I went to the nearest business and asked to borrow their phone(this was before cell phones). Another miracle -- I knew where my mother-in-law was cleaning house that day and called her to pick me and then the girls up.
When my husband came home, we drove to town to look at my car. It was totaled. The only thing that saved me from being crushed like a beer can was the oxyacetylene tank that had jammed between the wheel wells in the trunk of the car. Otherwise the pickup would have come right on over/through the trunk. My husband nearly threw up when he realized what could have happened. In fact, every time he thought about it for months afterwards he became nauseous.
Now, whenever I hear metal screeching across metal, I get the metallic taste of fear in my mouth and my body tenses.

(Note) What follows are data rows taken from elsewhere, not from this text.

(** C26. Decoding a [bt_value] ends on every input, whatever its nesting, and when
    it returns it has consumed a non-empty prefix of the view. *)
Theorem bt_value_terminates s :
  (bt_deserialize_value s).1 ≠ Diverge ∧
  ∀ v s', bt_deserialize_value s = (Ok v, s') → ∃ used, used ≠ [] ∧ s = used ++ s'.
Proof.
  split; [apply (codec_terminates (c := value_codec))|].
  intros v s'. apply (codec_consumes (c := value_codec)).
Qed.

(** Every value decoded from a view satisfies the type's invariant (sorted
    dictionaries, integers and sizes in range) and can be encoded again: decoding
    that encoding gives the value's normal form. *)
Theorem bt_value_decoded_wf s v s' :
  Z.of_nat (length s) < 2 ^ 64 → bt_deserialize_value s = (Ok v, s') →
  bt_wf v ∧ bt_no_int64_min v ∧ bt_get (bt_serialize v) = Ok (bt_norm v).
Proof.
  intros Hs H. apply bt_deserialize_fuel_gives in H as Hv; [|done]. destruct Hv as [Hwf Hmin].
  split_and!; [done..|]. unfold bt_get. rewrite <-(app_nil_r (bt_serialize v)).
  by rewrite (bt_deserialize_serialize v []).
Qed.

Lemma bt_value_decoded_wf_witness :
  let v := bt_dict [(B "a", bt_int64 0); (B "b", bt_list [])] in
  bt_wf v ∧ bt_no_int64_min v ∧ bt_get (bt_serialize v) = Ok (bt_norm v).
Proof.
  intros v. apply (bt_value_decoded_wf (B "d1:ble1:ai-0e1:bi9ee!") v (B "!")).
  - vm_compute. done.
  - vm_compute. done.
Defined.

And I did go to my doctor and he confirmed that I was lucky to come out with only whiplash.
One thing I noticed, I'm not sure where the movies and TV shows get the character's life playing out in their mind before the danger. I didn't have time for any of that to happen. I was diving, I was hit, I popped out. I crawled out of the car and needed to get to my kids. That's it. No backflashes of my life or anything.